The devil of it was, Marisol was right. On the days when he came home and she wasn’t camping out on his couch and commandeering his television, the house was far too quiet. He’d bought it six years ago, and Mari had left their parents’ place to become his roommate less than three months after he’d moved in. He’d gotten used to having someone to just relax with—as well as someone to trade off on the cooking and laundry.

He missed her, now that she’d moved out—moved on with her life and married Jorge. And he
did
want the domestic companionship his parents and now his sister had. He wanted someone to come home to and a bunch of kids for his parents to spoil rotten.

He could envision his future wife perfectly—her warmth and laughter, the soft seduction of her smile. In his mind, she was a blend of all the women he loved. Unfortunately she was just a figment of his imagination.

And working as an exorcist wasn’t exactly conducive to meeting women.
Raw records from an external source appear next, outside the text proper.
Lemma within_bind {A B} (m : H St A) (k : A -> H St B) : within m -> (forall a, within (k a)) -> within (bindH m k).
Proof.
  intros Hm Hk w. apply wp_bind. eapply wp_mono; [apply Hm| |done].
  intros a w1 Hw1. eapply wp_mono; [apply Hk|..]; simpl; [intros ? w2 Hw2|intros w2 Hw2]; by transitivity w1.
Qed.
Lemma within_ret {A} (a : A) : within (ret a).
Proof. intros w. apply wp_ret. reflexivity. Qed.
Lemma within_store_read {A} (f : St -> sres A) : within (store_read f).
Proof. intros w. apply wp_store_read. reflexivity. Qed.
Lemma within_answer {A} f : (forall w, Rel w (answered f w)) -> within (@answer St A f).
Proof. intros Hf w. apply wp_answer, Hf. Qed.
Lemma within_run {A} (m : H St A) w : within m -> Rel w (run m w).
Proof. intros Hm. apply wp_run, Hm. Qed.
End within.

(** Everything but the persistent store, the entropy and the response. *)
Definition frame {St} (w w' : world St) : Prop :=
  w_auth w' = w_auth w /\ w_device w' = w_device w /\ w_consents w' = w_consents w /\
  w_proofs w' = w_proofs w /\ w_posts w' = w_posts w.

#[global] Instance frame_preorder {St} : PreOrder (@frame St).
Proof. split; [done|]. intros [] [] [] (?&?&?&?&?) (?&?&?&?&?). simpl in *. repeat split; by simplify_eq. Qed.

#[global] Instance same_state_preorder {St} : PreOrder (@same_state St).
Proof.
  split; [done|]. intros [] [] [] (?&?&?&?&?&?&?) (?&?&?&?&?&?&?). simpl in *. repeat split; by simplify_eq.
Qed.

Lemma same_frame {St} (w w' : world St) : same_state w w' -> frame w w'.
Proof. by intros (?&?&?&?&?&?&?). Qed.

Lemma within_write {St} (f : St -> sres St) : within frame (store_write f).
Proof. intros w. by apply wp_store_write. Qed.
Lemma within_draw {St A} (f : entropy -> A * entropy) : within frame (@draw St A f).
Proof. intros w. by apply wp_draw. Qed.

Ltac within_step :=
  lazymatch goal with
  | |- within _ (bindH _ _) => apply within_bind; [exact _| |intros ?]
  | |- within _ (ret _) => apply within_ret; exact _
  | |- within _ (store_read _) => apply within_store_read; exact _
  | |- within _ (store_write _) => apply within_write
  | |- within _ (draw _) => apply within_draw
  | |- within _ (answer _) => apply within_answer; done
  | |- within _ (oauthError _ _ _) => apply within_answer; done
  | |- within _ internalError => apply within_answer; done
  | |- within _ (found_or ?x _) => destruct x as [?|[]]; cbn [found_or]
  | |- within _ (or_internal ?x) => destruct x; cbn [or_internal]
  | |- within _ (match ?x with _ => _ end) => destruct x eqn:?
  | |- within _ (let _ := _ in _) => cbv zeta
  end.
Ltac solve_within := repeat within_step.

(** A refusal's status is not the one asked about. *)
Lemma wp_refused {St A} f s code (Q : A -> world St -> Prop) (G : world St -> Prop) w :
  unsent (w_resp w) -> s <> code -> (forall p, unsent p -> status (f p) = Some s) ->
  wp (answer f) Q (fun w' => status (w_resp w') = Some code -> G w') w.
Proof. intros Hw Hs Hf. apply wp_answer. cbn [w_resp answered]. rewrite Hf by done. intros [= ?]. done. Qed.
(* ===== verification/AdminUsersSpec.v ===== *)
(** * What the user routes do

    The search of the listing against a reference matcher, a password set
    through the Admin API at the login form, and what each route may change. *)

From Stdlib Require Import String Ascii ZArith Lia.
From stdpp Require Import base numbers list sorting strings gmap relations.
From S2P Require Import Prelude GoText Json Model Runtime Roles PasswordAuth Token AuthStore Httpx DeviceStore Handler TokenEndpoint AuthzSpec HandlerSpec AnswerSpec TokenEndpointSpec Steps AdminAuth AdminRoles AdminRoutes AdminSpec AdminRoutesSpec Login AdminUsers.

Local Open Scope Z_scope.

Module AdminUsersSpec.
Import Model Store Httpx Json Handler HandlerSpec AnswerSpec TokenEndpointSpec PasswordAuth Steps AdminAuth AdminRoles AdminSpec AdminRoutesSpec AdminUsers.

(** ** Searching *)

(** Keycloak's LIKE: a star is any run of characters, and whatever follows
    the end of the pattern is let through. *)
Inductive like : string -> string -> Prop :=
| like_end v : like "" v
| like_star p u v : like p v -> like (String "*" p) (u +:+ v)
| like_char c p v : c <> "*"%char -> like p v -> like (String c p) (String c v).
Most normal women weren’t comfortable with a guy who dealt with demons full time and a lot of his work was done at night, which could seriously cut into his dating life.

And the women he met on the job… The desperate housewives were married and utterly unappealing. And Brittany…her warmth and laughter wasn’t real, was it? It was just an act designed to win a bet. And even if she was the real deal, the woman had a screw loose.
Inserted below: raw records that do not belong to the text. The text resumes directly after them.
(* ===== verification/GroupStore.v ===== *)
(** * The groups in the SQL drivers

    [groupRepo] of [internal/store/sqlite/sqlite.go]: each statement as what
    it does to the rows under the constraints of the schema
    ([migrations/0010_groups.sql], [0011], [0013], [0026]), and the two loops
    around them, the deletion's walk down and the ancestry's walk up.  The
    rows keep what the store promises of groups, and on well-formed rows both
    loops end. *)

From Stdlib Require Import String Ascii ZArith Lia.
From stdpp Require Import base numbers list sorting strings gmap relations.
From S2P Require Import Prelude GoText Json Model Runtime MemStore AdminUsers AdminGroups GroupTables GroupSearchSpec.

Local Open Scope Z_scope.

Module GroupStore.
Import Model Store MemStore AdminGroups GroupTables GroupSearchSpec.

(** ** The statements *)

Definition with_group_rows (db : DB) (groups : list Group) (members defaults group_roles : list (string * string)) : DB :=
  {| db_roles := db_roles db; db_user_roles := db_user_roles db; db_group_roles := group_roles;
     db_composites := db_composites db; db_client_mappings := db_client_mappings db;
     db_scope_mappings := db_scope_mappings db; db_clients := db_clients db; db_scopes := db_scopes db;
     db_client_scopes := db_client_scopes db; db_users := db_users db; db_credentials := db_credentials db;
     db_user_sessions := db_user_sessions db; db_client_sessions := db_client_sessions db;
     db_realms := db_realms db; db_required_actions := db_required_actions db; db_flows := db_flows db;
     db_executions := db_executions db; db_groups := groups; db_configs := db_configs db;
     db_members := members; db_default_groups := defaults;
     db_localizations := db_localizations db |}.

Definition with_group_list (db : DB) (groups : list Group) : DB :=
  with_group_rows db groups (db_members db) (db_default_groups db) (db_group_roles db).

(** What is read back of the attribute rows: a name without a value has no
    row. *)
Definition stored_attributes (attributes : gmap string (option (list string))) : gmap string (option (list string)) :=
  omap (fun v => match v with Some (x :: l) => Some (Some (x :: l)) | _ => None end) attributes.

Definition group_at (realm id : string) (g : Group) : bool :=
  String.eqb (group_RealmID g) realm && String.eqb (group_ID g) id.

(** Two rows the unique key keeps apart. *)
Definition same_place (g h : Group) : bool :=
  String.eqb (group_RealmID g) (group_RealmID h) && String.eqb (group_ParentID g) (group_ParentID h) &&
  String.eqb (group_Name g) (group_Name h).

Definition renamed (g : Group) (name : string) (attributes : gmap string (option (list string))) : Group :=
  {| group_ID := group_ID g; group_RealmID := group_RealmID g; group_ParentID := group_ParentID g; group_Name := name;
     group_OrganizationID := group_OrganizationID g; group_Attributes := stored_attributes attributes |}.

(** A reference to a row that is not there. *)
Definition foreign_key : StoreErr := ErrStore "FOREIGN KEY constraint failed".

(** Inserting a pair, a repeat of it doing nothing. *)
Definition insert_pair (l : list (string * string)) (a b : string) : list (string * string) :=
  if linked l a b then l else l ++ [(a, b)].

Definition list_groups (db : DB) (p : Group -> bool) : list Group :=
  stable_sort by_name (List.filter p (db_groups db)).

Definition list_children (db : DB) (realm parent : string) : list Group :=
  list_groups db (fun g => String.eqb (group_RealmID g) realm && String.eqb (group_ParentID g) parent).

Definition create_group (db : DB) (g : Group) : sres DB :=
  if existsb (fun h => String.eqb (group_ID h) (group_ID g) || same_place g h) (db_groups db) then Err ErrConflict
  else if negb (existsb (fun r => String.eqb (realm_ID r) (group_RealmID g)) (db_realms db)) then Err foreign_key
  else Ok (with_group_list db (db_groups db ++ [renamed g (group_Name g) (group_Attributes g)])).

(** The parent is not in the statement. *)
Definition update_group_row (db : DB) (g : Group) : sres DB :=
  let hit := group_at (group_RealmID g) (group_ID g) in
  let taken x := existsb (fun y => negb (String.eqb (group_ID y) (group_ID x)) &&
                                   same_place (renamed x (group_Name g) (group_Attributes g)) y) (db_groups db) in
  if existsb (fun x => hit x && taken x) (db_groups db) then Err ErrConflict
  else if negb (existsb hit (db_groups db)) then Err ErrNotFound
  else Ok (with_group_list db
         (map (fun y => if hit y then renamed y (group_Name g) (group_Attributes g) else y) (db_groups db))).

(** The row, and what cascades from it. *)
Definition delete_row (realm : string) (db : DB) (id : string) : DB :=
  if existsb (group_at realm id) (db_groups db) then
    with_group_rows db (List.filter (fun g => negb (group_at realm id g)) (db_groups db))
      (List.filter (fun m => negb (String.eqb m.1 id)) (db_members db))
      (List.filter (fun d => negb (String.eqb d.2 id)) (db_default_groups db))
      (List.filter (fun m => negb (String.eqb m.1 id)) (db_group_roles db))
  else db.

(** ** The two loops

    [fuel] is how many times a loop may still go round; [None] and the error
    [endless] are loops that do not end, which [driver_walks_end] rules out
    where the rows are well formed. *)

Definition walk_fuel (db : DB) : nat := length (db_groups db).

(** [out] is what the index is past, [rest] what it has still to reach. *)
Fixpoint below (fuel : nat) (db : DB) (realm : string) (out rest : list string) : option (list string) :=
  match rest with
  | [] => Some out
  | id :: rest =>
      match fuel with
      | O => None
      | S fuel => below fuel db realm (out ++ [id]) (rest ++ map group_ID (list_children db realm id))
      end
  end.

Definition endless : StoreErr := ErrStore "".

(** Leaves first. *)
Definition subtree (db : DB) (realm id : string) : sres (list string) :=
  match below (walk_fuel db) db realm [] [id] with
  | None => Err endless
  | Some out => Ok (reverse out)
  end.

Definition delete_group (db : DB) (realm id : string) : sres DB :=
  let? _ := GroupByID db realm id in
  let? ids := subtree db realm id in
  Ok (foldl (delete_row realm) db ids).

Fixpoint ancestry (fuel : nat) (db : DB) (realm id : string) (chain : list Group) : sres (list Group) :=
  if String.eqb id "" then Ok chain
  else
    match fuel with
    | O => Err endless
    | S fuel => let? g := GroupByID db realm id in ancestry fuel db realm (group_ParentID g) (g :: chain)
    end.

(** ** The repository *)

Definition by_username (a b : User) : bool := String.leb (user_Username a) (user_Username b).

#[export] Instance sql_GroupAdminRepo : GroupAdminRepo DB := {
  GroupCreate := create_group;
  GroupUpdate := update_group_row;
  GroupDelete := delete_group;
  ListTopLevel db realm :=
    Ok (list_groups db (fun g => String.eqb (group_RealmID g) realm && String.eqb (group_ParentID g) "" &&
                                 String.eqb (group_OrganizationID g) ""));
  ListChildren db realm parent := Ok (list_children db realm parent);
  ListAll db realm :=
    Ok (list_groups db (fun g => String.eqb (group_RealmID g) realm && String.eqb (group_OrganizationID g) ""));
  Ancestry db realm id := ancestry (walk_fuel db) db realm id [];
  Members db realm id :=
    Ok (stable_sort by_username
          (List.filter (fun u => String.eqb (user_RealmID u) realm && linked (db_members db) id (user_ID u)) (db_users db)));
  AddMember db id user :=
    if negb (existsb (fun g => String.eqb (group_ID g) id) (db_groups db) &&
             existsb (fun u => String.eqb (user_ID u) user) (db_users db)) then Err foreign_key
    else Ok (with_group_rows db (db_groups db) (insert_pair (db_members db) id user) (db_default_groups db) (db_group_roles db));
  RemoveMember db id user :=
    Ok (with_group_rows db (db_groups db) (unlink (db_members db) id user) (db_default_groups db) (db_group_roles db));
  ListUserGroups db realm user :=
    Ok (list_groups db (fun g => String.eqb (group_RealmID g) realm && linked (db_members db) (group_ID g) user));
  ListDefaultGroups db realm := Ok (list_groups db (fun g => linked (db_default_groups db) realm (group_ID g)));
  AddDefaultGroup db realm id :=
    if negb (existsb (fun r => String.eqb (realm_ID r) realm) (db_realms db) &&
             existsb (fun g => String.eqb (group_ID g) id) (db_groups db)) then Err foreign_key
    else Ok (with_group_rows db (db_groups db) (db_members db) (insert_pair (db_default_groups db) realm id) (db_group_roles db));
  RemoveDefaultGroup db realm id :=
    Ok (with_group_rows db (db_groups db) (db_members db) (unlink (db_default_groups db) realm id) (db_group_roles db))
}.
Lemma text_value_map l key : text_value l key = doc_map l !! key.
Proof.
  induction l as [|e l IH]; [by rewrite doc_map_nil, lookup_empty|]. rewrite doc_map_cons. cbn [text_value].
  destruct (String.eqb_spec (lt_Key e) key) as [<-|Hne]; [by rewrite lookup_insert_eq|by rewrite lookup_insert_ne].
Qed.

Lemma doc_map_dom l key : is_Some (doc_map l !! key) <-> key ∈ keys l.
Proof.
  induction l as [|e l IH].
  - split; [rewrite doc_map_nil, lookup_empty; by intros []|by intros ?%elem_of_nil].
  - rewrite doc_map_cons. unfold keys in *. rewrite map_cons, elem_of_cons, <-IH, lookup_insert_is_Some.
    destruct (decide (lt_Key e = key)); naive_solver.
Qed.

Lemma put_text_map l e : doc_map (put_text l e) = <[lt_Key e := lt_Value e]> (doc_map l).
Proof.
  induction l as [|x l IH]; [done|]. cbn [put_text]. destruct (String.eqb_spec (lt_Key x) (lt_Key e)) as [E|Hne].
  - rewrite !doc_map_cons. cbn. by rewrite E, insert_insert_eq.
  - rewrite !doc_map_cons, IH. by rewrite insert_insert_ne.
Qed.

Definition add_key (l : list string) (k : string) : list string := if decide (k ∈ l) then l else l ++ [k].

Lemma add_key_cons x l k : add_key (x :: l) k = if decide (x = k) then x :: l else x :: add_key l k.
Proof. unfold add_key. repeat case_decide; set_solver. Qed.

Lemma put_text_keys l e : keys (put_text l e) = add_key (keys l) (lt_Key e).
Proof.
  induction l as [|x l IH]; [done|]. unfold keys in *. cbn [put_text map]. rewrite add_key_cons.
  destruct (String.eqb_spec (lt_Key x) (lt_Key e)); case_decide; try done. cbn [map]. by rewrite IH.
Qed.

Lemma add_key_NoDup l k : NoDup l -> NoDup (add_key l k).
Proof. unfold add_key. case_decide; [done|]. intros. by apply NoDup_snoc. Qed.

Lemma merge_keys base over : keys (mergeLocalizationTexts base over) = foldl add_key (keys base) (keys over).
Proof.
  revert base. induction over as [|e over IH]; intros base; [done|]. cbn. unfold mergeLocalizationTexts in IH.
  by rewrite IH, put_text_keys.
Qed.

Lemma merge_NoDup base over : NoDup (keys base) -> NoDup (keys (mergeLocalizationTexts base over)).
Proof.
  rewrite merge_keys. generalize (keys base), (keys over). intros l l'. revert l. induction l' as [|k l' IH]; intros l Hl; [done|].
  by apply IH, add_key_NoDup.
Qed.

Lemma merge_ok base over : Forall text_ok base -> Forall text_ok over -> Forall text_ok (mergeLocalizationTexts base over).
Proof.
  intros Hb Ho. revert base Hb. induction Ho as [|e over He Ho IH]; intros base Hb; [done|]. apply IH. clear IH.
  induction Hb as [|x base Hx Hb IH]; cbn; [by constructor|]. destruct (String.eqb _ _); constructor; try done.
  split; [apply Hx|apply He].
Qed.

(** The later value of a repeated key. *)
Lemma by_key_app m l : foldl (fun m e => <[lt_Key e := lt_Value e]> m) m l = by_key l ∪ m.
Proof.
  unfold by_key. revert m. induction l as [|e l IH]; intros m; cbn [foldl]; [by rewrite (left_id_L ∅ (∪))|].
  rewrite IH, (IH (<[_:=_]> ∅)). by rewrite <-(assoc_L (∪)), insert_empty, <-insert_union_singleton_l.
Qed.

Lemma merge_map base over : doc_map (mergeLocalizationTexts base over) = by_key over ∪ doc_map base.
Proof.
  rewrite <-by_key_app. unfold mergeLocalizationTexts. revert base. induction over as [|e over IH]; intros base; [done|].
  cbn [foldl]. by rewrite IH, put_text_map.
Qed.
“Tell you what, Mari. I’ll get married just as soon as I meet a woman who isn’t completely out of her mind.”

Marisol snorted. “You’ll be a bachelor until you’re eighty. All women are nuts. It’s part of the feminine mystique.”

“You and Adela are normal.”

“You’re our brother, so you don’t see it, but we’re nuts in other ways. Ask Jorge. He’ll tell you I’m bat-shit-out-to-lunch. But don’t ask him when I’m around, because if he says that in front of me I’ll have to make him sleep on the couch or something and I hate doing that.”

Rodriguez frowned. “That makes no sense. If you want him to say he thinks you’re nuts, you can’t punish him for saying it.”

She shrugged. “Feminine mystique. We have our ways. So was the nutjob a
chica
?”

Brittany’s face flashed in his mind. The sparkling eyes. The ever-present grin. “Doesn’t matter.”

“Ha! She was! I knew it. Was she cute? She was. You don’t even have to tell me. I can see it all over you. What’s her name? Is she Latina? Not that it matters, but I need to get a good mental picture. Will I like her?”

He leaned his head on the back of the couch and draped an arm over his eyes. Marisol was never going to let it go now. Damn it. He didn’t know what she’d seen on his face, but whatever it was, he needed to figure out how to get rid of that expression before his mother saw it. “She’s certifiable. And I’m pretty sure she summoned a demon to possess her own car just so she could talk to me.”

“Aw, that’s cute. Someday I’ll tell you what I did to get Jorge’s attention. Did you kiss her?”

He snorted.
Madre de Dios
, she was tenacious. “No, I didn’t kiss her. I have no intention of ever kissing her. She’s a demon-summoning crazy person.”

“And you’re a demon-exorcising crazy person. It’s a match made in heaven.”

“More like hell.”

Mari shrugged. “Who cares? It’s a match. I bet Satan can give the Millionaire Matchmaker some tips. You could honeymoon in hell. I bet it’s nice and toasty this time of year. Tropical.”

“If Mama hears you talking like that, she’s gonna drag you to confession so fast your head will spin. And then she’ll ask me to perform an exorcism on you.”

She tipped her head speculatively. “Do you think she’d lay off the baby stuff then?”

“No. Not even demons and devil-worship will stop a Mexican mama intent on grandchildren.”

“Then there’s no other choice. You have to get married, Luis. What’s her name? Or would you like me to have ‘crazy demon-summoning girl’ printed on your wedding invitations?”

“No invitations. No weddings. No kisses.
Nada
.
Soy independiente
.”

“Ha. You’re a ticking time-bomb,
carnal
. The demon of matrimony is coming for you. Even you can’t exorcise this one.”